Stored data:
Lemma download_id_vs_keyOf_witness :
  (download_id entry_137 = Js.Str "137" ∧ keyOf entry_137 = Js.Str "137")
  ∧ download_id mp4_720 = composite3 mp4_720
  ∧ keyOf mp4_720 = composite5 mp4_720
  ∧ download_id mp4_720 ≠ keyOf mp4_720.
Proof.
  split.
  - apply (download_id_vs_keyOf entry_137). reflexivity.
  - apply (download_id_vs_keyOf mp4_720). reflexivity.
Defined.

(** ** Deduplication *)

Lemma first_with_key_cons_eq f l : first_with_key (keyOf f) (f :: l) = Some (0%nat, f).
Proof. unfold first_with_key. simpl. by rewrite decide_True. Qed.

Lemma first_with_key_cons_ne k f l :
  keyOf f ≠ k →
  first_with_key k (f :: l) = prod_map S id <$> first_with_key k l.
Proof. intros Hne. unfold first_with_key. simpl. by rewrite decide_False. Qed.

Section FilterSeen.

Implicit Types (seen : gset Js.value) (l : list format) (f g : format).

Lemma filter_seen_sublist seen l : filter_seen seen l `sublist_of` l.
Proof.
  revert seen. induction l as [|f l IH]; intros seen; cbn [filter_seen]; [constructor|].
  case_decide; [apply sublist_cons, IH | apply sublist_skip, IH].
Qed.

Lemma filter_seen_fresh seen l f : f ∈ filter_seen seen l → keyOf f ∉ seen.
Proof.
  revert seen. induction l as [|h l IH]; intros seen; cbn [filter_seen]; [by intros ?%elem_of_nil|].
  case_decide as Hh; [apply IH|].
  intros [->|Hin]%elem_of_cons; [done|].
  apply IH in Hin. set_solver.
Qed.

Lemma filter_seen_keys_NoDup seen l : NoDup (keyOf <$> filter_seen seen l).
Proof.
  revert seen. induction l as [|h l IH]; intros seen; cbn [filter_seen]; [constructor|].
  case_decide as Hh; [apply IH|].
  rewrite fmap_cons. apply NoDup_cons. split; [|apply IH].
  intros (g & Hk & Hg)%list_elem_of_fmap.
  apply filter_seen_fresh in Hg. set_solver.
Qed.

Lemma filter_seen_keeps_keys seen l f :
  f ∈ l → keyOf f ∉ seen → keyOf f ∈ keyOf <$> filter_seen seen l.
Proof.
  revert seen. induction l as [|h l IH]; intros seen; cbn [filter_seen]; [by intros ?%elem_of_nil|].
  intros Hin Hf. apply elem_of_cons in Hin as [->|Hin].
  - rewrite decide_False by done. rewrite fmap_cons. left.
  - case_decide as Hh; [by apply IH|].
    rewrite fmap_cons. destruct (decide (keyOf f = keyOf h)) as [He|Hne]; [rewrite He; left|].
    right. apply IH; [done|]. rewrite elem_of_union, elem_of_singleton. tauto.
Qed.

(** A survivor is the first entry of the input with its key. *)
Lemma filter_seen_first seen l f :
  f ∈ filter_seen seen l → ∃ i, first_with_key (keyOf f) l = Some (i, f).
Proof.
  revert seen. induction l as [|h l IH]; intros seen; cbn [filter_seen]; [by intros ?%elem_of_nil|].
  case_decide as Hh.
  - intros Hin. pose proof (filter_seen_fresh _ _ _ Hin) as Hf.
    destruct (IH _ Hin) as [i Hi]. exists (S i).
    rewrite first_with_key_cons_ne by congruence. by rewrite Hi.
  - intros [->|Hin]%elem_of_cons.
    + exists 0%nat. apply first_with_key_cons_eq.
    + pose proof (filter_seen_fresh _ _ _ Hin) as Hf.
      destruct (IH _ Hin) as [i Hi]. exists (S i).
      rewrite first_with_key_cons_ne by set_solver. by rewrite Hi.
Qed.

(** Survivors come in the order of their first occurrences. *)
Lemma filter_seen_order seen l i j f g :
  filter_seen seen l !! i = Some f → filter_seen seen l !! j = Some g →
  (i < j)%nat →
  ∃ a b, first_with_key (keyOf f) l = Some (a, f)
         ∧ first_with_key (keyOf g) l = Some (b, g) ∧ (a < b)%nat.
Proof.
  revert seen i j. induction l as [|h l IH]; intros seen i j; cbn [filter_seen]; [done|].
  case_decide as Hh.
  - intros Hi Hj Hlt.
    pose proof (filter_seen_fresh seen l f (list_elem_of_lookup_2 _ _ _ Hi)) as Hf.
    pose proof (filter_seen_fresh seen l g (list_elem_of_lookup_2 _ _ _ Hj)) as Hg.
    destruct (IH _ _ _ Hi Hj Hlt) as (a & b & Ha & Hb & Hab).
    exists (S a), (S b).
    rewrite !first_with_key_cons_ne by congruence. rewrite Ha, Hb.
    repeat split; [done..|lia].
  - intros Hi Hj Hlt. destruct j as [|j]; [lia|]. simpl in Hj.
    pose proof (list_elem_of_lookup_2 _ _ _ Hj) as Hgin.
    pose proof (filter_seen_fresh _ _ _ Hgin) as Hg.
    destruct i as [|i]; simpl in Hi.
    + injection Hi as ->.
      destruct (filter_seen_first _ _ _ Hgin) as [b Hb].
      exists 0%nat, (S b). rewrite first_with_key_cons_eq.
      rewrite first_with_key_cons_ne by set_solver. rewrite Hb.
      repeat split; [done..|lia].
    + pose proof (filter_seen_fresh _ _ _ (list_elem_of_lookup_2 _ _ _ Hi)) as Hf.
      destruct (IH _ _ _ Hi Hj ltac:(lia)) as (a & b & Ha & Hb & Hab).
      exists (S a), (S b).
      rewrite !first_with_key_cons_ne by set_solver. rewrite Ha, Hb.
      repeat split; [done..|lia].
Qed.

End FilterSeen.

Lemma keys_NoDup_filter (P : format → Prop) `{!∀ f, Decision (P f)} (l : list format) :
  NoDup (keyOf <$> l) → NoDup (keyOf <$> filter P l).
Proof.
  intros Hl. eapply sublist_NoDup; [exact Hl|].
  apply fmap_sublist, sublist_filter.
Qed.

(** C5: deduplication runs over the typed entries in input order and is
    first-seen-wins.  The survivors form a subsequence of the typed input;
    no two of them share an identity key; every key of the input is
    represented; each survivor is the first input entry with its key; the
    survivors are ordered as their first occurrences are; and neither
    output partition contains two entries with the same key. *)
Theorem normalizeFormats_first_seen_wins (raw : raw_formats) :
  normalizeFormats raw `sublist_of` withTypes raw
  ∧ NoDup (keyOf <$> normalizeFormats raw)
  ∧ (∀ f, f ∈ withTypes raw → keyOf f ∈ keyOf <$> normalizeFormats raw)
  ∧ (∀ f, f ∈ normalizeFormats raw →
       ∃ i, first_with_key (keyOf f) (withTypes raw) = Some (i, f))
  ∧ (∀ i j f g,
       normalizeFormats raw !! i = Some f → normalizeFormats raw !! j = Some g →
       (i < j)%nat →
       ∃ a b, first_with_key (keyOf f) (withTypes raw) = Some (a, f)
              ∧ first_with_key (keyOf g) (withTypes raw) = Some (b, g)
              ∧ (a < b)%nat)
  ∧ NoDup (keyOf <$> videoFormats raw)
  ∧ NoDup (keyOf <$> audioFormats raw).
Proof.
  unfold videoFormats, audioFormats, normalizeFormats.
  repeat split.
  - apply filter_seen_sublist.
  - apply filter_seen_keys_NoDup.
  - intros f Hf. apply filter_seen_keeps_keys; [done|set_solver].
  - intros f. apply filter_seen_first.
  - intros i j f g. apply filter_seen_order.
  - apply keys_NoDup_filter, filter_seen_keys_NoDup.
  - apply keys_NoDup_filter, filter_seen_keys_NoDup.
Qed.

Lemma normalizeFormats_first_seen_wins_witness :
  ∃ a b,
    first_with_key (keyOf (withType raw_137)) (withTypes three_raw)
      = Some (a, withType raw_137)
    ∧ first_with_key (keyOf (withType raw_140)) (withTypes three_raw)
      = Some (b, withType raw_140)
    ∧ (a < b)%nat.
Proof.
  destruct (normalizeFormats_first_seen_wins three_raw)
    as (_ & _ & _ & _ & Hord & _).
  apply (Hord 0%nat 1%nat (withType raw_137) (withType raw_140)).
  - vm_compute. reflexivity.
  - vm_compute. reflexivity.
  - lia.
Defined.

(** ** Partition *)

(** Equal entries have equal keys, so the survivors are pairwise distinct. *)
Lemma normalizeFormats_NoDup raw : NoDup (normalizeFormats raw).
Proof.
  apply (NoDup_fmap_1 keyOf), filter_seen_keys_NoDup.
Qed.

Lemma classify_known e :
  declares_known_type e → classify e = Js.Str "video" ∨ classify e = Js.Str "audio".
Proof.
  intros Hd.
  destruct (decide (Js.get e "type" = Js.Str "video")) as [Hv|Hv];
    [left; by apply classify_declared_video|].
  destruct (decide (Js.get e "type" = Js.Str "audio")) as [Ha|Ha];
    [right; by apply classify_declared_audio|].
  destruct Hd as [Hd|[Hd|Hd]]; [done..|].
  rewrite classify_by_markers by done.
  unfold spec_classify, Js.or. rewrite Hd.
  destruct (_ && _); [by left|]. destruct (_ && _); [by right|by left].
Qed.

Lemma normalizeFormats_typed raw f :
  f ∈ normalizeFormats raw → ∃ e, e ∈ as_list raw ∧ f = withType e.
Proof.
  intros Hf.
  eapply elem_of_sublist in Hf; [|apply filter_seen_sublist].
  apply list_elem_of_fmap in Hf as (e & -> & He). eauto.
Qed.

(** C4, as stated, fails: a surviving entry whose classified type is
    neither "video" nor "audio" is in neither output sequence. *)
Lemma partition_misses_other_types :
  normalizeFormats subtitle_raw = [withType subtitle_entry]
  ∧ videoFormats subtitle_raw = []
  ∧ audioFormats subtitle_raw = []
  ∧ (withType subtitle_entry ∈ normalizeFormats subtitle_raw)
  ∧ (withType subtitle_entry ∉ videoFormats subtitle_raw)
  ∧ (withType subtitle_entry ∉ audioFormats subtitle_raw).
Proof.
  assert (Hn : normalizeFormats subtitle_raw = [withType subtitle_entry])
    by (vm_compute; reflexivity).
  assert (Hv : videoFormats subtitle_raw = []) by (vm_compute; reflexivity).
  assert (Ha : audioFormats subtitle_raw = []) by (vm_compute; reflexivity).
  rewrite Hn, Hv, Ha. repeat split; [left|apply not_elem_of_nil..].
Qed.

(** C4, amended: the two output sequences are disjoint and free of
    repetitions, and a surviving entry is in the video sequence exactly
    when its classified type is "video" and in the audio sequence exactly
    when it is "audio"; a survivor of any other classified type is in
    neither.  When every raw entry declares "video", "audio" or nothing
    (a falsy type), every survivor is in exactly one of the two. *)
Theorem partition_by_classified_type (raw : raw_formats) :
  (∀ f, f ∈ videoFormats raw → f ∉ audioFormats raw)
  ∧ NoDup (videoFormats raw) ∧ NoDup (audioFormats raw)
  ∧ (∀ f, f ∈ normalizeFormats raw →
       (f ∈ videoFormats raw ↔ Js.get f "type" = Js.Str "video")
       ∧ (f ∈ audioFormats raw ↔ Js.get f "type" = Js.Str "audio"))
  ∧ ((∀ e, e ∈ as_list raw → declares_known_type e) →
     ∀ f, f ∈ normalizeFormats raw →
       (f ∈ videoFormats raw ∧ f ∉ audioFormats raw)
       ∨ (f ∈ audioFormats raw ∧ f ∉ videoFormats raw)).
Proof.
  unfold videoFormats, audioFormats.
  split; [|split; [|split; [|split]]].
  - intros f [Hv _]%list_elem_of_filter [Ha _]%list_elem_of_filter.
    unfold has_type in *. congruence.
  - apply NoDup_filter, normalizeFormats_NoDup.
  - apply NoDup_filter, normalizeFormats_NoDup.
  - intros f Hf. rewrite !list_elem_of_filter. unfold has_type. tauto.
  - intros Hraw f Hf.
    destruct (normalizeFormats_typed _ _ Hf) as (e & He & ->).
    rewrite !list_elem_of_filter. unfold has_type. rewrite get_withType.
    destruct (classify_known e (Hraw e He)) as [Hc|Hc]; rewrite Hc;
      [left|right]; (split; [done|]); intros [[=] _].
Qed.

**WORK TO BE COMPLETED**
Across the entries above, work out how many lines hold "congruence". The answer is that number alone.

**RESULT OF THIS TASK**
3